Depending on the size and nature of the project, there can be many different construction professionals involved and at each stage of the project there is the risk that something may go wrong. The professionals involved will all have responsibility for various parts of the project and will be liable if they fail to carry out their work to the appropriate standard. Their failure may result in the work not being completed to the correct standard or the project may be deemed unsafe or defective. The duties of the professional can usually be found within the contract or implied from statute.
When it comes to third parties that had some involvement with a project, it is necessary to determine whether they owed a duty to act or perform in a certain way so that another party does not suffer harm or loss. For example, do architects working for a contractor owe a duty of care to the contractor’s employer when issuing certificates confirming satisfactory work?
The case of Caparo Industries v Dickman (1990) is commonly referred to and it is thought that this case established the go-to threefold test where if the loss is foreseeable; there is a relationship of sufficient proximity; and if it is fair, just and reasonable to impose a duty, then a duty of care will exist. However, there is no single comprehensive test for determining whether a duty of care exists in any particular case.
Lord Toulson in Michael v Chief Constable of South Wales (2015) noted that in the Caparo case the concepts of “proximity” and “fairness” would not have a definition that would make them useful as practical tests and that the case did not intend for a separate test to be established. Lord Reid in Robinson v Chief Constable of West Yorks (2018) confirmed that ‘the proposition that there is a Caparo test which applies to all claims… and that in consequence the court will only impose a duty of care where it considers it fair, just and reasonable to do so on the particular facts, is mistaken’.

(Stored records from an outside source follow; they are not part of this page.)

(* ===== verification/Resolution.v ===== *)
(** * Resolving values along the graph

    [internal/orchestrator/resolution.go] and [control.go]: the outputs, branch selections
    and inactive regions of a run, the input of a node, the route of a decision, the
    branch a select takes and the gate that skips a node of an inactive region.  JSON
    schema validation is a parameter ([validateJSONAgainstSchema] only calls the schema
    library). *)

From S2P Require Import Prelude Utf16 Text SpecTypes PlanTypes Json Canonical SourceIdentity Validate Compile Verify Datastore Artifact Journal JournalOps MapExec Index.
From Stdlib Require Import SpecFloat Ascii.
#[local] Open Scope Z_scope.

Record nodeOutput := { no_Artifact : DataArtifact; no_Published : PublishedArtifact; no_Body : string }.

Definition zeroArtifactRef : Journal.ArtifactRef := {| ar_Key := ""; ar_Hash := ""; ar_Size := 0; ar_ContentType := "" |}.
Definition zeroPublished : PublishedArtifact :=
  {| pa_Manifest := zeroArtifactRef; pa_Body := zeroArtifactRef; pa_Schema := "" |}.

Definition journalRef (r : Artifact.ArtifactRef) : Journal.ArtifactRef :=
  {| ar_Key := rf_Key r; ar_Hash := rf_Hash r; ar_Size := rf_Size r; ar_ContentType := rf_ContentType r |}.

Definition nodeOutputFromPublished (published : PublishedJSON) (body : string) : nodeOutput :=
  {| no_Artifact := {| da_Key := rf_Key (pj_Body published); da_Hash := rf_Hash (pj_Body published);
                       da_ContentType := rf_ContentType (pj_Body published); da_Schema := pj_Schema published |};
     no_Published := {| pa_Manifest := journalRef (pj_Manifest published);
                        pa_Body := journalRef (pj_Body published); pa_Schema := pj_Schema published |};
     no_Body := body |}.

Record executionResolver := {
  er_index : executionIndex;
  er_outputs : gmap string nodeOutput;
  er_selectedCases : gmap string string;
  er_inactive : gmap string SkipReason;
}.

Definition er_setOutput (id : string) (output : nodeOutput) (r : executionResolver) : executionResolver :=
  {| er_index := er_index r; er_outputs := <[id := output]> (er_outputs r);
     er_selectedCases := er_selectedCases r; er_inactive := er_inactive r |}.
Definition er_setSelected (id tag : string) (r : executionResolver) : executionResolver :=
  {| er_index := er_index r; er_outputs := er_outputs r;
     er_selectedCases := <[id := tag]> (er_selectedCases r); er_inactive := er_inactive r |}.
Definition er_setInactive (id : string) (reason : SkipReason) (r : executionResolver) : executionResolver :=
  {| er_index := er_index r; er_outputs := er_outputs r; er_selectedCases := er_selectedCases r;
     er_inactive := <[id := reason]> (er_inactive r) |}.

(** The value of a nil or missing entry. *)
Definition inboundOf (r : executionResolver) (id : string) : list PlanEdge :=
  default [] (ix_inboundByTarget (er_index r) !! id).

Section Resolution.
Context (NumberToJSON : spec_float → result string) (sha256Hex : string → string).
Context (validateJSONAgainstSchema : string → string → result unit).
#[local] Abbreviation DigestBytes := (Canonical.DigestBytes sha256Hex).
#[local] Abbreviation CanonicalizeJSON := (Canonical.CanonicalizeJSON NumberToJSON).
#[local] Abbreviation marshalRaw := (MapExec.marshalRaw NumberToJSON).

Definition newExecutionResolver (index : executionIndex) (graph : GraphIR) (input : string) : executionResolver :=
  {| er_index := index;
     er_outputs := {[ GetString (gi_StartNode graph) :=
       {| no_Artifact := {| da_Key := ""; da_Hash := DigestBytes input; da_ContentType := jsonContentType;
                            da_Schema := GetString (gi_InputSchema graph) |};
          no_Published := zeroPublished; no_Body := input |} ]};
     er_selectedCases := ∅; er_inactive := ∅ |}.

(** The body a source produced, for the node [id]. *)
Definition outputBody (r : executionResolver) (id source : string) : result string :=
  match er_outputs r !! source with
  | Some output => Ok (no_Body output)
  | None => Err (Errorf "missing output from %q for %q" [AStr source; AStr id])
  end.

Definition inputForNode (r : executionResolver) (node : PlanNode) : result string :=
  let id := GetString (pn_Id node) in
  let inbound := inboundOf r id in
  match pn_MergeInputs node with
  | [] =>
      match inbound with
      | [edge] => outputBody r id (GetString (pe_From edge))
      | _ => Err (Errorf "local runner v0 requires exactly one input edge for %q" [AStr id])
      end
  | mergeInputs =>
      _ ← foldErr (λ _ source,
            if existsb (λ edge, eqs (GetString (pe_From edge)) source) inbound then Ok tt
            else Err (Errorf "merge step %q is missing edge from %q" [AStr id; AStr source])) tt mergeInputs;
      if negb (length inbound =? length mergeInputs)%nat then
        Err (Errorf "merge step %q has edges that are not declared merge inputs" [AStr id])
      else
        values ← mapErr (outputBody r id) mergeInputs;
        wrapErr "encode merge input for %q: %w" [AStr id] (marshalRaw values)
  end.

(** The members of the classifier value; a JSON null is the nil map. *)
Definition objectMembers (input : string) : option (list (string * json)) :=
  match unmarshal input with
  | Some (JObj members) => Some members
  | Some JNull => Some []
  | _ => None
  end.
(** [json.Unmarshal(rawTag, &tag)] into a string, which null leaves empty. *)
Definition stringValue (v : json) : option string :=
  match v with JStr s => Some s | JNull => Some "" | _ => None end.

(** The loop over the declared cases. *)
Fixpoint selectCase (node : PlanNode) (tag input : string) (schemas : gmap string string) (cases : list PlanCase)
    : result string :=
  let id := AStr (GetString (pn_Id node)) in
  match cases with
  | [] => Err (Errorf "decision %q selector %q selected an undeclared case" [id; AStr (GetString (pn_Selector node))])
  | decisionCase :: rest =>
      if negb (eqs (GetString (pk_Tag decisionCase)) tag) then selectCase node tag input schemas rest
      else
        let schema := default "" (schemas !! GetString (pk_Schema decisionCase)) in
        if eqs schema "" then
          Err (Errorf "decision %q case %q references unavailable schema %q"
            [id; AStr tag; AStr (GetString (pk_Schema decisionCase))])
        else if isOk (validateJSONAgainstSchema schema input) then Ok tag
        else Err (Errorf "decision %q selected case %q does not satisfy its schema" [id; AStr tag])
  end.

Definition decisionCaseForValue (node : PlanNode) (input : string) (schemas : gmap string string) : result string :=
  let id := AStr (GetString (pn_Id node)) in
  let selector := GetString (pn_Selector node) in
  match objectMembers input with
  | None => Err (Errorf "decision %q selector %q requires a JSON object: %w"
              [id; AStr selector; AWrap (ErrNew "json: invalid JSON")])
  | Some members =>
      match member selector members with
      | None => Err (Errorf "decision %q selector %q is missing" [id; AStr selector])
      | Some rawTag =>
          match stringValue rawTag with
          | None => Err (Errorf "decision %q selector %q must be a string" [id; AStr selector])
          | Some tag => selectCase node tag input schemas (pn_Cases node)
          end
      end
  end.

Definition routeDecision (r : executionResolver) (node : PlanNode) : result (string * executionResolver) :=
  let id := GetString (pn_Id node) in
  match inboundOf r id with
  | [edge] =>
      let source := GetString (pe_From edge) in
      inputBytes ← wrapErr "decision %q input: %w" [AStr id] (inputForNode r node);
      match er_outputs r !! source with
      | None => Err (Errorf "decision %q input source %q has no output" [AStr id; AStr source])
      | Some input =>
          if negb (eqs (da_Schema (no_Artifact input)) (GetString (pn_InputSchema node))) then
            Err (Errorf "decision %q input schema %q does not match declared schema %q"
              [AStr id; AStr (da_Schema (no_Artifact input)); AStr (GetString (pn_InputSchema node))])
          else
            tag ← decisionCaseForValue node inputBytes (ix_schemaJSON (er_index r));
            Ok (tag, er_setOutput id input (er_setSelected id tag r))
      end
  | _ => Err (Errorf "decision %q requires exactly one input edge" [AStr id])
  end.

(** The first select input of a case. *)
Definition selectInputFor (node : PlanNode) (tag : string) : option PlanSelectInput :=
  head (filter (λ input, GetString (pi_Case input) = tag) (pn_SelectInputs node)).

Definition selectOutput (r : executionResolver) (node : PlanNode) : result executionResolver :=
  let id := GetString (pn_Id node) in
  let decision := GetString (pn_DecisionRef node) in
  match er_selectedCases r !! decision with
  | None => Err (Errorf "select %q has no durable selection for decision %q" [AStr id; AStr decision])
  | Some tag =>
      match selectInputFor node tag with
      | None => Err (Errorf "select %q has no input for selected case %q" [AStr id; AStr tag])
      | Some input =>
          match er_outputs r !! GetString (pi_Source input) with
          | None => Err (Errorf "select %q selected source %q has no output" [AStr id; AStr (GetString (pi_Source input))])
          | Some output =>
              if negb (eqs (da_Schema (no_Artifact output)) (GetString (pn_OutputSchema node))) then
                Err (Errorf "select %q output schema %q does not match selected source schema %q"
                  [AStr id; AStr (GetString (pn_OutputSchema node)); AStr (da_Schema (no_Artifact output))])
              else Ok (er_setOutput id output r)
          end
      end
  end.

(** The loop over the inbound edges of a node that is not a select. *)
Fixpoint inboundGate (r : executionResolver) (id : string) (edges : list PlanEdge) : result (option SkipReason) :=
  match edges with
  | [] => Ok None
  | edge :: rest =>
      let from := GetString (pe_From edge) in
      match er_inactive r !! from with
      | Some reason => Ok (Some reason)
      | None =>
          if eqs (GetString (pe_Case edge)) "" then inboundGate r id rest
          else
            match er_selectedCases r !! from with
            | None => Err (Errorf "conditional node %q depends on unresolved decision %q" [AStr id; AStr from])
            | Some selectedCase =>
                if eqs selectedCase (GetString (pe_Case edge)) then inboundGate r id rest
                else Ok (Some {| sk_Kind := "decision-not-selected"; sk_DecisionID := from;
                                 sk_Case := GetString (pe_Case edge) |})
            end
      end
  end.

Definition activationSkipReason (r : executionResolver) (node : PlanNode) : result (option SkipReason) :=
  let id := GetString (pn_Id node) in
  if eqs (planKind node) "select" then
    let decision := GetString (pn_DecisionRef node) in
    match er_inactive r !! decision with
    | Some reason => Ok (Some reason)
    | None =>
        match er_selectedCases r !! decision with
        | None => Err (Errorf "select %q depends on unresolved decision %q" [AStr id; AStr decision])
        | Some selectedCase =>
            match selectInputFor node selectedCase with
            | None => Err (Errorf "select %q has no input for selected case %q" [AStr id; AStr selectedCase])
            | Some input =>
                match er_inactive r !! GetString (pi_Source input) with
                | Some reason =>
                    Err (Errorf "select %q selected source %q is inactive because decision %q did not select case %q"
                      [AStr id; AStr (GetString (pi_Source input)); AStr (sk_DecisionID reason); AStr (sk_Case reason)])
                | None => Ok None
                end
            end
        end
    end
  else inboundGate r id (inboundOf r id).

(** ** control.go *)
Record ControlValue := { cv_Value : string; cv_CaseIndex : option Z }.

(** [for index, candidate := range node.GetCases()] *)
Fixpoint caseIndex (tag : string) (index : Z) (cases : list PlanCase) : option Z :=
  match cases with
  | [] => None
  | candidate :: rest => if eqs (GetString (pk_Tag candidate)) tag then Some index else caseIndex tag (index + 1) rest
  end.

Definition controlNode (schemas : gmap string string) (input : string) (node : PlanNode) (nodeID : string)
    : result ControlValue :=
  if eqs (planKind node) "decision" then
    tag ← decisionCaseForValue node input schemas;
    match caseIndex tag 0 (pn_Cases node) with
    | Some index => Ok {| cv_Value := input; cv_CaseIndex := Some index |}
    | None => Err (Errorf "decision %q selected an unavailable case" [AStr nodeID])
    end
  else if eqs (planKind node) "select" then
    match schemas !! GetString (pn_OutputSchema node) with
    | None => Err (Errorf "select %q output schema is unavailable" [AStr nodeID])
    | Some schema =>
        if isOk (validateJSONAgainstSchema schema input) then Ok {| cv_Value := input; cv_CaseIndex := None |}
        else Err (Errorf "select %q value does not satisfy its output schema" [AStr nodeID])
    end
  else Err (Errorf "node %q is not a decision or select" [AStr nodeID]).

(** [p.GetGraph().GetNodes()]: the getter of a nil graph. *)
Definition ResolveControlValue (p : WorkflowPlan) (nodeID inputJSON : string) : result ControlValue :=
  input ← CanonicalizeJSON inputJSON;
  let schemas := mapBy (λ s, GetString (se_Hash s)) (λ s, GetString (se_CanonicalJson s)) (wp_Schemas p) in
  let nodes := match wp_Graph p with Some graph => gi_Nodes graph | None => [] end in
  match head (filter (λ node, GetString (pn_Id node) = nodeID) nodes) with
  | Some node => controlNode schemas input node nodeID
  | None => Err (Errorf "control node %q is unavailable in the plan" [AStr nodeID])
  end.
End Resolution.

Many cases involving negligence have based a duty of care on the key ingredient of assumption of responsibility. Lord Goff in Henderson v Merrett (1998) stated that once a case falls within the Hedley Byrne principle (where there is a relationship of proximity, but no contractual relationship, and reliance upon advice) then ‘there should be no need to embark upon any further enquiry whether it is ‘fair, just and reasonable’ to impose liability for economic loss’. As noted in Burgess v Lejonvarn (2017), any consideration of fairness will be considered when determining if there had been an assumption of responsibility.
An important factor of an assumption of responsibility is the foreseeability of a party’s reliance on the advice of the third party. Mere foreseeability of reliance on a statement or services is not enough; the test is whether a party could reasonably rely on an assumption of personal responsibility by the third party. That is to say, would a party reasonably rely on the third party to be responsible for compensating them if loss was caused by the third party’s lack of care.
A practical example of this was shown in BDW Trading Limited v Integral Geotechnique (Wales) Limited (2018), where engineers prepared a report for Bridgend Council which identified areas of potential asbestos contamination but did not state whether there was a risk of further asbestos being found. The purchaser, BDW, cleared the site and found further asbestos contamination. BDW claimed that, had it known about the further contamination, a lower purchase price would have been negotiated. The engineers were not held to have a duty of care to BDW as their report was prepared only for Bridgend Council, and it had not been assigned to BDW. Therefore, BDW could not reasonably rely on the engineers to be responsible for compensating them if asbestos was found.